Activity:
What is the number of lines in the listing below that include the string "FEFF"? Answer with that number alone.

=======

(** X27.  [DeleteDevice] ends at the first statement that fails: when the
    delete on userToDeviceMap fails, the call returns the error, the pending
    commands and the positions of the device are gone, and the mappings and
    the deviceInfo rows are as before. *)
Theorem DeleteDevice_stops_at_the_first_failure
    (st : Store) (devId : string) (rest : list bool) :
  faults (db st) = false :: false :: true :: rest ->
  exists st1,
    DeleteDevice devId st = Ret (Some ErrDriver) st1
    /\ filter (for_device devId) (pendingCommands (db st1)) = []
    /\ filter (at_device devId) (position (db st1)) = []
    /\ userToDeviceMap st1 = userToDeviceMap st
    /\ deviceInfo (db st1) = deviceInfo (db st)
    /\ faults (db st1) = rest.
Proof.
  intros Hf. unfold DeleteDevice, device_deletes. cbn [run_deletes]. unfold bind.
  rewrite (Exec_goes_on _ _ _ Hf).
  rewrite (Exec_goes_on _ _ (true :: rest)) by reflexivity.
  rewrite (Exec_stops _ _ rest) by reflexivity.
  eexists. split; [reflexivity|].
  cbn [on_db snd db with_db userToDeviceMap delete_pending_for delete_position
         pendingCommands position deviceInfo faults with_faults
         with_pendingCommands with_position].
  repeat split; apply filter_negb_nil.
Qed.


(** X27, an instance: the only device of the registry. *)
Lemma DeleteDevice_stops_at_the_first_failure_witness :
  exists st1,
    DeleteDevice "dev-1" (with_db (with_faults [false; false; true] (db one_phone)) one_phone)
    = Ret (Some ErrDriver) st1
    /\ filter (for_device "dev-1") (pendingCommands (db st1)) = []
    /\ filter (at_device "dev-1") (position (db st1)) = []
    /\ userToDeviceMap st1 = userToDeviceMap one_phone
    /\ deviceInfo (db st1) = deviceInfo (db one_phone)
    /\ faults (db st1) = [].
Proof.
  apply (DeleteDevice_stops_at_the_first_failure
           (with_db (with_faults [false; false; true] (db one_phone)) one_phone)
           "dev-1" []).
  reflexivity.
Defined.

(** ** GetDevicesForUser *)

Lemma scan_devices_runs (rows data : list DeviceList) (st : Store) :
  faults (db st) = [] ->
  scan_devices rows data st = Ret ((data ++ rows)%list, None) st.
Proof.
  intros Hf. revert data; induction rows as [|r rows IH]; intros data; simpl.
  - now rewrite app_nil_r.
  - unfold bind. rewrite (lift_Scan_runs _ Hf). rewrite IH. now rewrite <- app_assoc.
Qed.






Lemma GetDevicesForUser_lists (limit : nat) (userId : string) (st : Store) :
  faults (db st) = [] ->
  (' (rows, err) <- registry.Query (select_devices userId limit) ;;
   registry.defer (lift (Close rows))
     match err with
     | None =>
         match rows with
         | Some l => scan_devices l []
         | None => registry.panic
         end
     | Some e => registry.ret ([], Some e)
     end) st
  = Ret (select_devices userId limit st, None) st.
Proof.
  intros Hf. unfold bind. rewrite (Query_runs _ _ Hf). unfold registry.defer.
  rewrite (scan_devices_runs _ _ _ Hf). unfold lift, Close, storage.ret.
  now rewrite with_db_same.
Qed.




(** X29.  When the update of the user identifier fails, [GetDevicesForUser]
    reports no error: it leaves the mappings as they are and lists the
    devices of the old identifier. *)
Theorem GetDevicesForUser_falls_back_to_the_old_user
    (st : Store) (limit : nat) (userId oldUserId : string) :
  faults (db st) = [true] ->
  oldUserId <> EmptyString ->
  userId <> oldUserId ->
  exists st1,
    GetDevicesForUser limit userId oldUserId st
    = Ret (select_devices oldUserId limit st, None) st1
    /\ userToDeviceMap st1 = userToDeviceMap st.
Proof.
  intros Hf Hold Hne.
  assert (E1 : (0 <? String.length oldUserId)%nat = true).
  { destruct oldUserId; [contradiction | reflexivity]. }
  assert (E2 : String.eqb userId oldUserId = false) by now apply String.eqb_neq.
  unfold GetDevicesForUser. rewrite E1, E2. cbn [andb negb].
  unfold bind at 1. unfold bind at 1.
  rewrite (Exec_stops _ _ [] Hf). cbv beta iota. unfold ret at 1.
  set (st1 := with_db (with_faults [] (db st)) st).
  rewrite (GetDevicesForUser_lists limit oldUserId st1 eq_refl).
  exists st1. split; reflexivity.
Qed.

(** X29, an instance: user-1 stays user-1. *)
Lemma GetDevicesForUser_falls_back_to_the_old_user_witness :
  exists st1,
    GetDevicesForUser 1 "fxa-1" "user-1"
      (with_db (with_faults [true] (db one_phone)) one_phone)
    = Ret ([{| list_ID := "dev-1"; list_Name := EmptyString |}], None) st1
    /\ userToDeviceMap st1 = userToDeviceMap one_phone.
Proof.
  apply (GetDevicesForUser_falls_back_to_the_old_user
           (with_db (with_faults [true] (db one_phone)) one_phone) 1 "fxa-1" "user-1");
    [reflexivity | discriminate | discriminate].
Defined.

End RegistryFacts.
(** C3: "appearance" sorts before "fontSize", and yet the leaf
    "editor.fontSize" comes before the branch "general.appearance", as
    the identifiers are compared from their first character on. *)
Lemma fontSize_before_appearance :
  (localeCompare_ascii "appearance" "fontSize" < 0)%Z /\
  String.ltb "appearance" "fontSize" = true /\
  map fst (updated_rows localeCompare_ascii true (Some general_tree)) =
    ["general"; "editor.fontSize"; "general.appearance"; "editor.theme"] /\
  map fst (updated_rows localeCompare_ascii true (Some general_tree)) <>
    ["general"; "general.appearance"; "editor.theme"; "editor.fontSize"].
Proof.
  split; [reflexivity |]. split; [reflexivity |]. split; [reflexivity |].
  vm_compute. discriminate.
Qed.

(** C8 for a widget without a display tree. *)
Lemma no_rows_no_results_witness :
  let w := example_widget (Element := nat) tt 1%Z None in
  currentDisplay w = None /\
  map_values (rows (fst (render localeCompare_ascii true w))) = [] /\
  snd (render localeCompare_ascii true w) =
    NoResultMessage "That search query has returned no results.".
Proof.
  intros w.
  assert (Hnone : currentDisplay w = None) by reflexivity.
  destruct (no_rows_no_results localeCompare_ascii true unit Z nat w
              (or_introl Hnone)) as (Hrows & Hshown & Htext).
  split; [exact Hnone |]. split; [exact Hrows |]. now rewrite Hshown.
Defined.
(** * word-list-grabber: the AnkiConnect client and the two list pipelines

    A shallow embedding of [main.py] (word list) and [sentences.py]
    (sentence list), followed by the properties proved about them.

    Layout: the Python data the scripts handle ([Py]), the logging and
    exception monad ([Run]), the AnkiConnect client both scripts define with
    the same text ([AnkiConnect]), one module per script ([Main],
    [Sentences]), the vocabulary of the statements ([Spec]), then the
    lemmas and theorems. *)

From Stdlib Require Import List String Ascii ZArith Bool Lia PrimFloat.
From Stdlib Require Import Sorting.Sorted Sorting.Permutation.
From Stdlib Require Import DecimalString.
Import ListNotations.

Local Open Scope string_scope.
Local Open Scope list_scope.

Set Warnings "-register-all".

(** ** Python data *)

Module Py.

(** The line feed written by ["\n"] and the double quote of [deck:"..."]. *)
Definition LF : string := String "010"%char EmptyString.
Definition DQUOTE : string := String "034"%char EmptyString.

(** What [response.json()] hands back: [None], [bool], [int], [float], [str],
    [list] and [dict].  A [str] is held as the bytes of its UTF-8 text, whose
    byte order is the code point order Python compares by; a [dict] is the
    list of its items in insertion order, looked up from the front. *)
Inductive json : Type :=
| JNull
| JBool (b : bool)
| JInt (n : Z)
| JFloat (f : float)
| JStr (s : string)
| JArr (l : list json)
| JObj (m : list (string * json)).

(** The subclasses of [Exception] the scripts raise or meet.
    [requests_ConnectionError] is any instance of
    [requests.exceptions.ConnectionError]; [requests_RequestException] any
    other instance of [requests.exceptions.RequestException] (HTTP status,
    timeout, undecodable body, ...).  [ConnectionError] is the builtin one.
    The string is [str(e)]. *)
Inductive exn : Type :=
| requests_ConnectionError (msg : string)
| requests_RequestException (msg : string)
| ConnectionError (msg : string)
| RuntimeError (msg : string)
| KeyError (key : string)
| ValueError (msg : string)
| TypeError
| AttributeError
| OtherException (class msg : string).
(** * react-native-video-player: the playback UI state machine

    A shallow embedding of the [VideoPlayer] function component: its
    [useState] cells, the mutable [hideControlsTimer] ref, the host's timer
    queue and subscriptions, and every event handler of the component.

    Conventions of the embedding.
    - A JavaScript [number] is an IEEE-754 binary64 value, so it is a
      primitive float here; [===], [<] and [>] are the float comparisons.
    - A handler is a function [World -> World].  It reads the state cells of
      the render it was created in (the world it is applied to) and queues
      absolute writes, exactly as the closures of a function component do.
    - Callbacks registered by the mount-only effect ([useEffect(..., [])])
      keep the [volumeState] of the first render; it is [mountVolumeState].
    - Calls on collaborators (decoder seek, orientation, immersive mode) are
      appended to a command log; [setTimeout] adds a timer to the host queue.
    The dimension listener works on a [Layout] of its own (the
    [screenDimensions] cell and the calls patched onto the host), beside the
    [World] of the playback state. *)

From Stdlib Require Import Floats Bool List PeanoNat Lia.
From Stdlib Require Import ZArith.
From Stdlib Require String Ascii DecimalString.
Import ListNotations.
Import String.StringSyntax Ascii.AsciiSyntax.
Delimit Scope string_scope with string.
Delimit Scope char_scope with char.

(** ** Data model *)

Definition number : Set := float.

(** [type VolumeStateProps = {isMute: boolean; volume: number | null}] *)
Record VolumeStateProps : Set := {
  isMute : bool;
  volume : option number
}.

(** The optional props the handlers and the render tree consult. *)
Record Props : Set := {
  controls : option bool;
  autoplay : option bool;
  wantFullScreen : option bool;
  forwardBackwardButtons : option bool
}.

(** Truthiness of an optional boolean prop, and [??]. *)
Definition truthy (b : option bool) : bool :=
  match b with Some true => true | _ => false end.

Definition nullish {A : Type} (o : option A) (d : A) : A :=
  match o with Some a => a | None => d end.

Definition TimerId : Set := nat.

(** The three closures the component hands to [setTimeout]. *)
Inductive TimerCallback : Set :=
| HideControls    (* () => setShowControls(false) *)
| ResumePlaying   (* () => setIsPlaying(true) *)
| LockPortrait.   (* () => Orientation.lockToPortrait() *)

Record Timer : Set := {
  timerId : TimerId;
  timerDelay : nat;          (* milliseconds *)
  timerCallback : TimerCallback
}.

(** Calls issued to the collaborators. *)
Inductive Command : Set :=
| Seek (t : number)          (* playerRef.current.seek(t) *)
| ImmersiveOn
| ImmersiveOff
| LockToLandscape
| LockToPortrait.

(** The [useState] cells. *)
Record PlayerState : Set := {
  isRetry : bool;
  isStatusBarHidden : bool;
  isLoading : bool;
  isFullScreen : bool;
  isPlaying : bool;
  isVideoReady : bool;
  videoDuration : number;
  videoSeek : number;
  showControls : bool;
  isSeekBarBusy : bool;
  systemVolume : option number;
  volumeState : VolumeStateProps
}.

(** What lives outside React state: the ref, the timer queue of the host,
    the liveness flag and the subscriptions of the mount effect, and the
    log of commands. *)
Record Host : Set := {
  hideControlsTimer : option TimerId;   (* hideControlsTimer.current *)
  pendingTimers : list Timer;
  nextTimerId : TimerId;
  isActive : bool;
  volumeListener : bool;                (* subscription still registered *)
  unsubscribeDimensions : bool;         (* subscription still registered *)
  mounted : bool;
  commands : list Command
}.

Record World : Set := {
  st : PlayerState;
  host : Host
}.

(** ** Field updates *)

Definition stIsRetry (x : bool) (s : PlayerState) : PlayerState :=
  {| isRetry := x; isStatusBarHidden := isStatusBarHidden s;
     isLoading := isLoading s; isFullScreen := isFullScreen s;
     isPlaying := isPlaying s; isVideoReady := isVideoReady s;
     videoDuration := videoDuration s; videoSeek := videoSeek s;
     showControls := showControls s; isSeekBarBusy := isSeekBarBusy s;
     systemVolume := systemVolume s; volumeState := volumeState s |}.

Definition stIsStatusBarHidden (x : bool) (s : PlayerState) : PlayerState :=
  {| isRetry := isRetry s; isStatusBarHidden := x; isLoading := isLoading s;
     isFullScreen := isFullScreen s; isPlaying := isPlaying s;
     isVideoReady := isVideoReady s; videoDuration := videoDuration s;
     videoSeek := videoSeek s; showControls := showControls s;
     isSeekBarBusy := isSeekBarBusy s; systemVolume := systemVolume s;
     volumeState := volumeState s |}.

Definition stIsLoading (x : bool) (s : PlayerState) : PlayerState :=
  {| isRetry := isRetry s; isStatusBarHidden := isStatusBarHidden s;
     isLoading := x; isFullScreen := isFullScreen s;
     isPlaying := isPlaying s; isVideoReady := isVideoReady s;
     videoDuration := videoDuration s; videoSeek := videoSeek s;
     showControls := showControls s; isSeekBarBusy := isSeekBarBusy s;
     systemVolume := systemVolume s; volumeState := volumeState s |}.

Definition stIsFullScreen (x : bool) (s : PlayerState) : PlayerState :=
  {| isRetry := isRetry s; isStatusBarHidden := isStatusBarHidden s;
     isLoading := isLoading s; isFullScreen := x; isPlaying := isPlaying s;
     isVideoReady := isVideoReady s; videoDuration := videoDuration s;
     videoSeek := videoSeek s; showControls := showControls s;
     isSeekBarBusy := isSeekBarBusy s; systemVolume := systemVolume s;
     volumeState := volumeState s |}.

Definition stIsPlaying (x : bool) (s : PlayerState) : PlayerState :=
  {| isRetry := isRetry s; isStatusBarHidden := isStatusBarHidden s;
     isLoading := isLoading s; isFullScreen := isFullScreen s;
     isPlaying := x; isVideoReady := isVideoReady s;
     videoDuration := videoDuration s; videoSeek := videoSeek s;
     showControls := showControls s; isSeekBarBusy := isSeekBarBusy s;
     systemVolume := systemVolume s; volumeState := volumeState s |}.

Definition stIsVideoReady (x : bool) (s : PlayerState) : PlayerState :=
  {| isRetry := isRetry s; isStatusBarHidden := isStatusBarHidden s;
     isLoading := isLoading s; isFullScreen := isFullScreen s;
     isPlaying := isPlaying s; isVideoReady := x;
     videoDuration := videoDuration s; videoSeek := videoSeek s;
     showControls := showControls s; isSeekBarBusy := isSeekBarBusy s;
     systemVolume := systemVolume s; volumeState := volumeState s |}.

Definition stVideoDuration (x : number) (s : PlayerState) : PlayerState :=
  {| isRetry := isRetry s; isStatusBarHidden := isStatusBarHidden s;
     isLoading := isLoading s; isFullScreen := isFullScreen s;
     isPlaying := isPlaying s; isVideoReady := isVideoReady s;
     videoDuration := x; videoSeek := videoSeek s;
     showControls := showControls s; isSeekBarBusy := isSeekBarBusy s;
     systemVolume := systemVolume s; volumeState := volumeState s |}.
Ltac solve_field :=
  first
    [ solve [eapply dict_display_get; [eassumption | solve_keys | solve_elem]]
    | match goal with
      | H : py_get ?x ?k = Ok _ |- _ = py_get ?x ?k =>
          rewrite H;
          solve [eapply dict_display_get; [eassumption | solve_keys | solve_elem]]
      end ].

(** The meta record copies [version], [request] and [time] from a
    non-empty [meta] object; the game-header record copies the three ids
    from a non-empty [boxScoreTraditional] object. *)
Theorem meta_and_header_copied data source_file game_date :
  (forall meta,
     object_at data "meta" meta -> nonempty_object meta ->
     exists record,
       extract_meta_data data source_file game_date = Ok [record] /\
       copies record meta meta_fields) /\
  (forall boxscore,
     object_at data "boxScoreTraditional" boxscore -> nonempty_object boxscore ->
     exists record,
       extract_game_header data source_file game_date = Ok [record] /\
       copies record boxscore game_header_fields).
Proof.
  split.
  - intros meta Hmeta Hne.
    assert (exists records,
      extract_meta_data data source_file game_date = Ok records /\
      exists record, records = [record] /\ copies record meta meta_fields)
      as (records & Hr & record & -> & Hc); [|by exists record].
    apply ex_return_records. repeat run_step.
    eexists. split; [reflexivity|]. solve_copies.
  - intros boxscore Hbox Hne.
    assert (exists records,
      extract_game_header data source_file game_date = Ok records /\
      exists record, records = [record] /\ copies record boxscore game_header_fields)
      as (records & Hr & record & -> & Hc); [|by exists record].
    apply ex_return_records. repeat run_step.
    eexists. split; [reflexivity|]. solve_copies.
Qed.

Lemma meta_and_header_copied_witness :
  (exists record,
     extract_meta_data sample_boxscore (PStr sample_blob) PNone = Ok [record] /\
     copies record (PDict [("version", PInt 1); ("time", PStr "2025-04-05T03:00:00")])
       meta_fields) /\
  (exists record,
     extract_game_header sample_boxscore (PStr sample_blob) PNone = Ok [record] /\
     copies record
       (PDict [("gameId", PStr "0022400752");
               ("homeTeam", sample_home_team);
               ("awayTeam", sample_away_team)]) game_header_fields).
Proof.
  destruct (meta_and_header_copied sample_boxscore (PStr sample_blob) PNone)
    as [Hmeta Hheader].
  split.
  - apply Hmeta; eexists; (split; [reflexivity|]); [reflexivity|discriminate].
  - apply Hheader; eexists; (split; [reflexivity|]); [reflexivity|discriminate].
Defined.

(** A key that no entry of the display has is not in the record. *)
Lemma dict_display_no_key entries d k :
  dict_display entries = Ok d -> k ∉ entries.*1 -> has_no_key d k.
Proof.
  unfold dict_display. intros Hd Hk.
  destruct (mapM _ entries) as [kvs|e] eqn:Hm; simpl in Hd; [|discriminate].
  injection Hd as <-. apply mapM_Ok, display_items in Hm as [Hkeys _].
  eexists. split; [reflexivity|].
  rewrite dict_lookup_items_absent; [done|by rewrite Hkeys].
Qed.

Ltac solve_flags :=
  split; (eapply dict_display_get; [eassumption | solve_keys | solve_elem]).

Ltac solve_keyed :=
  unfold keyed_by_team; repeat split; solve_field.

(** The two records of each team-scoped extractor. *)
Lemma extract_team_info_pair data boxscore home_team away_team source_file game_date :
  object_at data "boxScoreTraditional" boxscore ->
  object_at boxscore "homeTeam" home_team ->
  object_at boxscore "awayTeam" away_team ->
  nonempty_object home_team -> nonempty_object away_team ->
  exists home away,
    extract_team_info data source_file game_date = Ok [home; away] /\
    flagged_home_away home away /\
    copies home home_team team_info_fields /\
    copies away away_team team_info_fields /\
    keyed_by_team home away home_team away_team boxscore.
Proof.
  intros Hbox Hhome Haway Hh Ha.
  assert (exists records,
    extract_team_info data source_file game_date = Ok records /\
    exists home away, records = [home; away] /\
      flagged_home_away home away /\
      copies home home_team team_info_fields /\
      copies away away_team team_info_fields /\
      keyed_by_team home away home_team away_team boxscore)
    as (records & Hr & home & away & -> & H); [|by exists home, away].
  apply ex_return_records. repeat run_step.
  eexists _, _. split; [reflexivity|].
  split; [solve_flags|]. split; [solve_copies|]. split; [solve_copies|]. solve_keyed.
Qed.

Lemma extract_team_statistics_pair
  data boxscore home_team away_team home_stats away_stats source_file game_date :
  object_at data "boxScoreTraditional" boxscore ->
  object_at boxscore "homeTeam" home_team ->
  object_at boxscore "awayTeam" away_team ->
  object_at home_team "statistics" home_stats -> nonempty_object home_stats ->
  object_at away_team "statistics" away_stats -> nonempty_object away_stats ->
  exists home away,
    extract_team_statistics data source_file game_date = Ok [home; away] /\
    flagged_home_away home away /\
    copies home home_stats (box_fields ++ plus_minus_field) /\
    copies away away_stats (box_fields ++ plus_minus_field) /\
    keyed_by_team home away home_team away_team boxscore.
Proof.
  intros Hbox Hhome Haway Hhs Hhs' Has Has'.
  assert (exists records,
    extract_team_statistics data source_file game_date = Ok records /\
    exists home away, records = [home; away] /\
      flagged_home_away home away /\
      copies home home_stats (box_fields ++ plus_minus_field) /\
      copies away away_stats (box_fields ++ plus_minus_field) /\
      keyed_by_team home away home_team away_team boxscore)
    as (records & Hr & home & away & -> & H); [|by exists home, away].
  apply ex_return_records. repeat run_step.
  eexists _, _. split; [reflexivity|].
  split; [solve_flags|]. split; [solve_copies|]. split; [solve_copies|]. solve_keyed.
Qed.
(** * Leave-request form: date selection, validation and attachment checks

    A shallow embedding of the client-side scripts of the leave form
    ([static/js/leave-form.js] and the calendar script that follows it in the
    same listing), with the properties of the form's specification stated
    over it.

    Conventions of the embedding:
    - a JavaScript [Date] produced by the calendar widget is its time value,
      an integer number of milliseconds ([Z]);
    - a JavaScript number that may be [NaN] is an [option Z];
    - a JavaScript string is the sequence of bytes of its UTF-8 encoding;
    - the [Date] constructor applied to a string is the host's: a function
      from strings to time values, fixed by the language for the date-only
      form [YYYY-MM-DD] and a parameter beyond it;
    - the page is a collection of finite maps from element ids to what the
      scripts read and write there ([value], [html], [disabled], ...);
    - [alert], [FileReader] reads and calendar background events are logged
      in the state, so that "nothing was shown / started" can be stated. *)

From Stdlib Require Import ZArith String Ascii List Bool Lia DecimalString.
From stdpp Require Import base option gmap strings list sorting.

Open Scope string_scope.
Open Scope Z_scope.

(* ===================================================================== *)
(** ** Host primitives used by the scripts *)
(* ===================================================================== *)

Module JS.

(** Truthiness of a string value: only the empty string is falsy. *)
Definition truthy (s : string) : bool := negb (String.eqb s "").

(** Truthiness of a variable holding [null] or a string. *)
Definition truthy_opt (o : option string) : bool :=
  match o with Some s => truthy s | None => false end.

(** [String(n)] for an integer-valued number; [None] is [NaN]. *)
Definition string_of_Z (z : Z) : string := NilZero.string_of_int (Z.to_int z).

Definition string_of_number (n : option Z) : string :=
  match n with Some z => string_of_Z z | None => "NaN" end.

(** *** [String.prototype.trim]

    [trim] removes the white space and line terminators of ECMAScript from
    both ends: U+0009 to U+000D, U+0020, U+00A0, U+1680, U+2000 to U+200A,
    U+2028, U+2029, U+202F, U+205F, U+3000 and U+FEFF.  A string being the
    bytes of its UTF-8 encoding, the characters beyond U+007F are
    recognised by their two or three bytes. *)

(** The ASCII white space: one byte. *)
Definition is_space (c : ascii) : bool :=
  let n := N_of_ascii c in
  (N.leb 9 n && N.leb n 13)%bool || N.eqb n 32.

(** The two-byte white space: U+00A0 is [C2 A0]. *)
Definition is_space2 (x y : N) : bool :=
  (N.eqb x 194 && N.eqb y 160)%bool.

(** The three-byte white space: U+1680 is [E1 9A 80]; U+2000 to U+200A,
    U+2028, U+2029 and U+202F are [E2 80 80] to [E2 80 8A], [E2 80 A8],
    [E2 80 A9] and [E2 80 AF]; U+205F is [E2 81 9F]; U+3000 is [E3 80 80];
    U+FEFF is [EF BB BF]. *)
Definition is_space3 (x y z : N) : bool :=
  ((N.eqb x 225 && N.eqb y 154 && N.eqb z 128)
   || (N.eqb x 226 && N.eqb y 128
       && ((N.leb 128 z && N.leb z 138) || N.eqb z 168 || N.eqb z 169
           || N.eqb z 175))
   || (N.eqb x 226 && N.eqb y 129 && N.eqb z 159)
   || (N.eqb x 227 && N.eqb y 128 && N.eqb z 128)
   || (N.eqb x 239 && N.eqb y 187 && N.eqb z 191))%bool.

(** The number of bytes of the white-space character the string starts
    with; 0 when it starts with none. *)
Definition leading_space (s : string) : nat :=
  match s with
  | String a r =>
      if is_space a then 1%nat
      else
        match r with
        | String b r' =>
            if is_space2 (N_of_ascii a) (N_of_ascii b) then 2%nat
            else
              match r' with
              | String c _ =>
                  if is_space3 (N_of_ascii a) (N_of_ascii b) (N_of_ascii c)
                  then 3%nat else 0%nat
              | EmptyString => 0%nat
              end
        | EmptyString => 0%nat
        end
  | EmptyString => 0%nat
  end.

=======

Output:
2